Histoire des relations canado-finlandaises

1749–1920

Bien que la Finlande n’ait obtenu son indépendance que le 6 décembre 1917, des relations ont tôt vu le jour entre le Canada et la Finlande quand cette dernière faisait encore partie du royaume Finlande-Suède (1200-1809) et qu’elle était Grand-Duché autonome de Russie (1809-1917). Le contact le plus significatif et peut-être le premier a été fait par Pehr Calm, un explorateur, scientifique et botaniste qui a exploré la Nouvelle-France en 1749 et la région des chutes du Niagara en 1750, documentant soigneusement ses découvertes. Un autre contact, plus hostile celui-là, est survenu en 1838 quand Nils Gustaf von Schoultz est arrivé près de Prescott en Ontario menant une force d’invasion américaine de 190 hommes visant à « libérer » le Haut-Canada. Von Schoultz a été capturé et exécuté.

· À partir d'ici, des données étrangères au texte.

Lemma entries_have_assets (univ : list Bond) (assets : list Asset)
      (entries : list (string * Q * string)) (e : string * Q * string) :
  to_replace univ assets = Ok entries -> In e entries ->
  exists a, In a assets /\ asset_id a = Some (fst (fst e)).
Proof.
  intros H He. destruct (to_replace_entries univ assets entries H) as [I1 _].
  assert (Hin : In (Some (fst (fst e))) (map (fun e => Some (fst (fst e))) entries))
    by (apply in_map_iff; exists e; split; [reflexivity | exact He]).
  rewrite I1 in Hin. apply in_map_iff in Hin. destruct Hin as [a [Ha Hf]].
  apply filter_In in Hf. exists a. split; [apply Hf | exact Ha].
Qed.

Lemma build_loop_exact (assets : list Asset) (univ : list Bond)
      (entries : list (string * Q * string)) (recs0 recs : list Recommendation) :
  (forall e, In e entries -> find_asset assets (fst (fst e)) <> Ok None) ->
  build_loop assets univ entries recs0 = Ok recs ->
  map (fun r => (rec_asset_id r, replace_value r, reason r)) recs
  = map (fun r => (rec_asset_id r, replace_value r, reason r)) recs0 ++ entries.
Proof.
  revert recs0. induction entries as [|e l IH]; intros recs0 Hf H.
  - cbn in H. injection H as <-. rewrite app_nil_r. reflexivity.
  - cbn [build_loop] in H. bind_inv H. destruct v as [r|].
    + rewrite (IH _ (fun e' He' => Hf e' (or_intror He')) H).
      rewrite map_app. cbn [map]. rewrite (build_one_some _ _ _ _ E).
      rewrite <- app_assoc. reflexivity.
    + exfalso. apply (Hf e (or_introl eq_refl)). apply (build_one_none _ _ _ E).
Qed.

(** X17: when the builder returns, there is exactly one recommendation per
    triggered asset, in portfolio order, carrying that asset's id and
    market value: no entry of [to_replace] is dropped. *)
Theorem one_recommendation_per_trigger
        (assets : list Asset) (univ : list Bond) (recs : list Recommendation) :
  build_recommendations assets univ = Ok recs ->
  to_replace univ assets
  = Ok (map (fun r => (rec_asset_id r, replace_value r, reason r)) recs)
  /\ map (fun r => Some (rec_asset_id r)) recs
     = map asset_id (filter (triggered univ) assets)
  /\ map replace_value recs
     = map (fun a => get_float (market_value a)) (filter (triggered univ) assets)
  /\ List.length recs = List.length (filter (triggered univ) assets).
Proof.
  intros H. unfold build_recommendations in H. bind_inv H.
  assert (Hm : map (fun r => (rec_asset_id r, replace_value r, reason r)) recs = v).
  { apply (build_loop_exact assets univ v [] recs); [|exact H].
    intros e He. apply find_asset_some. apply (entries_have_assets univ assets v e E He). }
  destruct (to_replace_entries univ assets v E) as [I1 [I2 _]].
  rewrite <- Hm in I1, I2. rewrite map_map in I1, I2. cbn [fst snd] in I1, I2.
  split; [rewrite Hm; exact E|]. split; [exact I1|]. split; [exact I2|].
  rewrite <- (length_map replace_value recs), <- (length_map (fun a => get_float (market_value a))).
  f_equal. exact I2.
Qed.

Lemma one_recommendation_per_trigger_witness :
  exists recs,
    build_recommendations demo_portfolio BOND_UNIVERSE = Ok recs
    /\ List.length recs = List.length (filter (triggered BOND_UNIVERSE) demo_portfolio).
Proof.
  eexists. split; [vm_compute; reflexivity|].
  apply (one_recommendation_per_trigger demo_portfolio BOND_UNIVERSE).
  vm_compute. reflexivity.
Defined.

(** ** Errors of the recommendation builder *)

Lemma to_replace_untriggered (univ : list Bond) (assets : list Asset) :
  (forall a, In a assets -> triggers univ a = Ok []) -> to_replace univ assets = Ok [].
Proof.
  induction assets as [|a l IH]; intros H; [reflexivity|].
  cbn [to_replace]. rewrite (H a (or_introl eq_refl)). cbn [bind].
  rewrite IH by (intros b Hb; apply H; right; exact Hb). reflexivity.
Qed.

Lemma to_replace_raises (univ : list Bond) (assets : list Asset) :
  (exists a, In a assets /\ triggers univ a = Raise KeyError) ->
  to_replace univ assets = Raise KeyError.
Proof.
  induction assets as [|a l IH]; intros [x [Hx Hr]]; [destruct Hx|].
  cbn [to_replace].
  destruct (triggers_cases univ a) as [H | [[i [rs [_ [H _]]]] | [_ H]]];
    rewrite H; cbn [bind]; [| |reflexivity];
    (destruct Hx as [<- | Hx]; [congruence|]);
    rewrite IH by (exists x; split; assumption); reflexivity.
Qed.

Lemma find_asset_present (assets : list Asset) (i : string) :
  (forall a, In a assets -> asset_id a <> None) ->
  (exists a, In a assets /\ asset_id a = Some i) ->
  exists a, find_asset assets i = Ok (Some a).
Proof.
  induction assets as [|x l IH]; intros Hall [a [Ha Hi]]; [destruct Ha|].
  cbn [find_asset]. unfold asset_id_item.
  destruct (asset_id x) as [xi|] eqn:Ex;
    [|exfalso; apply (Hall x (or_introl eq_refl)); exact Ex].
  cbn [bind]. destruct (String.eqb xi i) eqn:Eq; [exists x; reflexivity|].
  apply IH; [intros b Hb; apply Hall; right; exact Hb|].
  destruct Ha as [<- | Ha].
  - rewrite Ex in Hi. injection Hi as ->. rewrite String.eqb_refl in Eq. discriminate.
  - exists a. split; assumption.
Qed.

Lemma build_one_empty_universe (assets : list Asset) (i : string) (v : Q) (rs : string) :
  In rs ["stock_high"; "mf_lowcagr"; "fd_replace"; "fd_suggest_ladder"]%string ->
  (exists a, find_asset assets i = Ok (Some a)) ->
  build_one assets [] (i, v, rs) = Raise ValueError.
Proof.
  intros Hr [a Ha]. unfold build_one. rewrite Ha. cbn [bind].
  simpl in Hr. destruct Hr as [<- | [<- | [<- | [<- | []]]]]; reflexivity.
Qed.
(** * PushPullS3: streaming a DocumentArray to and from S3

    A shallow embedding of [docarray/array/array/pushpull/s3.py] and the
    properties of its four entry points ([list], [delete], [push] /
    [push_stream], [pull] / [pull_stream]).

    - Python [str] is [string], [bytes] is [list byte], [int] is [Z].
    - Exceptions are values of [exn]; a call that may raise returns a
      [Result].
    - [io.BytesIO] is a byte list with a cursor; its [write] overwrites at
      the cursor, exactly as CPython does.
    - [boto3] is an interface ([S3Resource]) threaded through a state; the
      [smart_open] file objects are modelled over a map from URL to object
      content. *)

From Stdlib Require Import ZArith Lia Ascii String List.
From Stdlib Require Import Strings.Byte.
From stdpp Require Import base list strings gmap pretty.

Local Open Scope string_scope.
Local Open Scope list_scope.
Local Open Scope Z_scope.

(** ** Python values *)

Abbreviation bytes := (list byte).

(** The exceptions that the module raises, catches or lets through.
    [ClientError] carries the [response['Error']] fields the code looks at
    ([Code]) plus the message, so that re-raising can be seen to keep the
    value intact. *)
Inductive exn : Type :=
| ValueError (msg : string)
| ClientError (code : string) (message : string)
| OSError (msg : string)
| OtherError (cls : string) (msg : string).

Inductive Result (A : Type) : Type :=
| Ok (a : A)
| Raise (e : exn).
Arguments Ok {A} a.
Arguments Raise {A} e.

Definition rbind {A B} (r : Result A) (k : A -> Result B) : Result B :=
  match r with
  | Ok a => k a
  | Raise e => Raise e
  end.

(** ** [str] methods used by the module *)

Module Str.
Lemma update_batch_returns cfg (batchStart batchEnd : nat) weights :
  (batchEnd <= length inputs)%nat → live weights →
  ∃ w', update_batch conv act features targets inputs outputs cfg
          batchStart batchEnd weights = Returns w' ∧ live w'.
Proof.
  intros Hle Hw. unfold update_batch. apply (ofold_returns live); [|done].
  intros w target _ Hlive.
  destruct (ofold_returns live
              (update_weight conv act features inputs outputs cfg target
                 batchStart batchEnd) features) with (s := w)
    as (w1 & -> & Hw1); [|done|].
  { intros s f _ Hs. by apply update_weight_returns. }
  simpl. by apply update_bias_returns.
Qed.

Lemma calculate_loss_returns weights :
  ∃ l, calculate_loss loss features targets inputs outputs weights = Returns l.
Proof.
  unfold calculate_loss.
  destruct (ofold_returns (λ _, True)
              (λ acc '(i, input),
                 ofold (loss_step loss features outputs weights input i) acc targets)
              (imap (λ i input, (i, input)) inputs)) with (s := (0%R, O))
    as (acc & -> & _); [|done|simpl; eauto].
  intros acc [i input] Hin _.
  apply list_elem_of_lookup in Hin as [j Hj].
  rewrite list_lookup_imap in Hj.
  destruct (inputs !! j) as [input'|] eqn:Hinput; [|discriminate].
  simpl in Hj. injection Hj as <- <-.
  apply lookup_lt_Some in Hinput.
  destruct (lookup_lt_is_Some_2 outputs j) as [output Houtput]; [lia|].
  apply (ofold_returns (λ _, True)); [|done].
  intros acc' target _ _. unfold loss_step. rewrite Houtput.
  repeat case_match; eauto.
Qed.

Lemma batch_loop_live cfg (batchSize : nat) weights :
  (1 <= batchSize)%nat → live weights →
  ∃ w', batch_loop (length inputs)
          (update_batch conv act features targets inputs outputs cfg)
          (length inputs) batchSize 0 weights = Returns w' ∧ live w'.
Proof.
  intros Hsize.
  assert (∀ fuel batchStart w,
            (length inputs <= batchStart + fuel * batchSize)%nat → live w →
            ∃ w', batch_loop fuel
                    (update_batch conv act features targets inputs outputs cfg)
                    (length inputs) batchSize batchStart w = Returns w' ∧ live w')
    as H.
  { induction fuel as [|fuel IH]; intros batchStart w Hle Hw; simpl.
    - destruct (Nat.ltb_spec batchStart (length inputs)); [lia | eauto].
    - destruct (Nat.ltb_spec batchStart (length inputs)); [|eauto].
      destruct (update_batch_returns cfg batchStart
                  (if (length inputs <? batchStart + batchSize)%nat
                   then length inputs else (batchStart + batchSize)%nat) w)
        as (w1 & -> & Hw1);
        [destruct (Nat.ltb_spec (length inputs) (batchStart + batchSize)); lia
        | done |].
      simpl. apply IH; [lia | done]. }
  intros Hw. apply H; [nia | done].
Qed.

Lemma epoch_loop_returns cfg (epochs : nat) weights :
  (1 <= BatchSize cfg)%Z → live weights →
  ∃ w', epoch_loop conv act loss features targets inputs outputs cfg epochs weights
        = Returns w' ∧ live w'.
Proof.
  intros Hsize. revert weights. induction epochs as [|epochs IH]; intros w Hw;
    simpl; [eauto|].
  destruct (calculate_loss_returns w) as [prev ->]. simpl.
  destruct (Z.leb_spec (BatchSize cfg) 0); [lia|].
  destruct (batch_loop_live cfg (Z.to_nat (BatchSize cfg)) w) as (w1 & -> & Hw1);
    [lia | done |].
  simpl. destruct (calculate_loss_returns w1) as [cur ->]. simpl.
  destruct (Rlt_b _ _); eauto.
Qed.

End descent_returns.

Lemma trainLinearModel_returns inputs outputs weights cfg :
  (length inputs <= length outputs)%nat → (1 <= BatchSize cfg)%Z → live weights →
  ∃ r, trainLinearModel inputs outputs weights (Some cfg) = Returns r ∧ live r.1.
Proof.
  intros Hlen Hsize Hw. unfold trainLinearModel.
  destruct inputs as [|input0 inputs']; [eauto|].
  destruct outputs as [|output0 outputs']; [eauto|].
  destruct (init_weights_live (range _ input0).*1 (range _ output0).*1 weights Hw)
    as (w1 & -> & Hw1). simpl.
  edestruct epoch_loop_returns as (w2 & -> & Hw2); [exact Hlen | exact Hsize | exact Hw1 |].
  simpl. eauto.
Qed.

Lemma trainLogisticModel_returns inputs outputs weights cfg :
  (length inputs <= length outputs)%nat → (1 <= BatchSize cfg)%Z → live weights →
  ∃ r, trainLogisticModel inputs outputs weights (Some cfg) = Returns r ∧ live r.1.
Proof.
  intros Hlen Hsize Hw. unfold trainLogisticModel.
  destruct inputs as [|input0 inputs']; [eauto|].
  destruct outputs as [|output0 outputs']; [eauto|].
  destruct (init_weights_live (range _ input0).*1 (range _ output0).*1 weights Hw)
    as (w1 & -> & Hw1). simpl.
  edestruct epoch_loop_returns as (w2 & -> & Hw2); [exact Hlen | exact Hsize | exact Hw1 |].
  simpl. eauto.
Qed.

Lemma obind_returns {A B} (P : A → Prop) (Q : B → Prop)
    (c : outcome A) (k : A → outcome B) :
  (∃ a, c = Returns a ∧ P a) →
  (∀ a, P a → ∃ b, k a = Returns b ∧ Q b) →
  ∃ b, obind c k = Returns b ∧ Q b.
Proof. intros (a & -> & Ha) Hk. simpl. by apply Hk. Qed.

Des immigrants finlandais sont arrivés dans les années 1870 pour travailler sur les sites de construction de canal et de chemin de fer et plus tard dans les mines et les chantiers de bûcherons. Dans les années 1890, des communautés finlandaises se sont établies en Colombie-Britannique, dans les Prairies et en Ontario où les pionniers dégageaient des lots de colonisation, pêchaient, chassaient et trappaient. Puisqu’ils venaient d’un pays aux similarités géographiques et climatiques, les Finlandais avaient les capacités de s’adapter au milieu sauvage canadien. Les Finlandaises étaient très populaires pour exécuter les tâches de bonne, de femme de ménage et de cuisinière de chantiers de bûcherons.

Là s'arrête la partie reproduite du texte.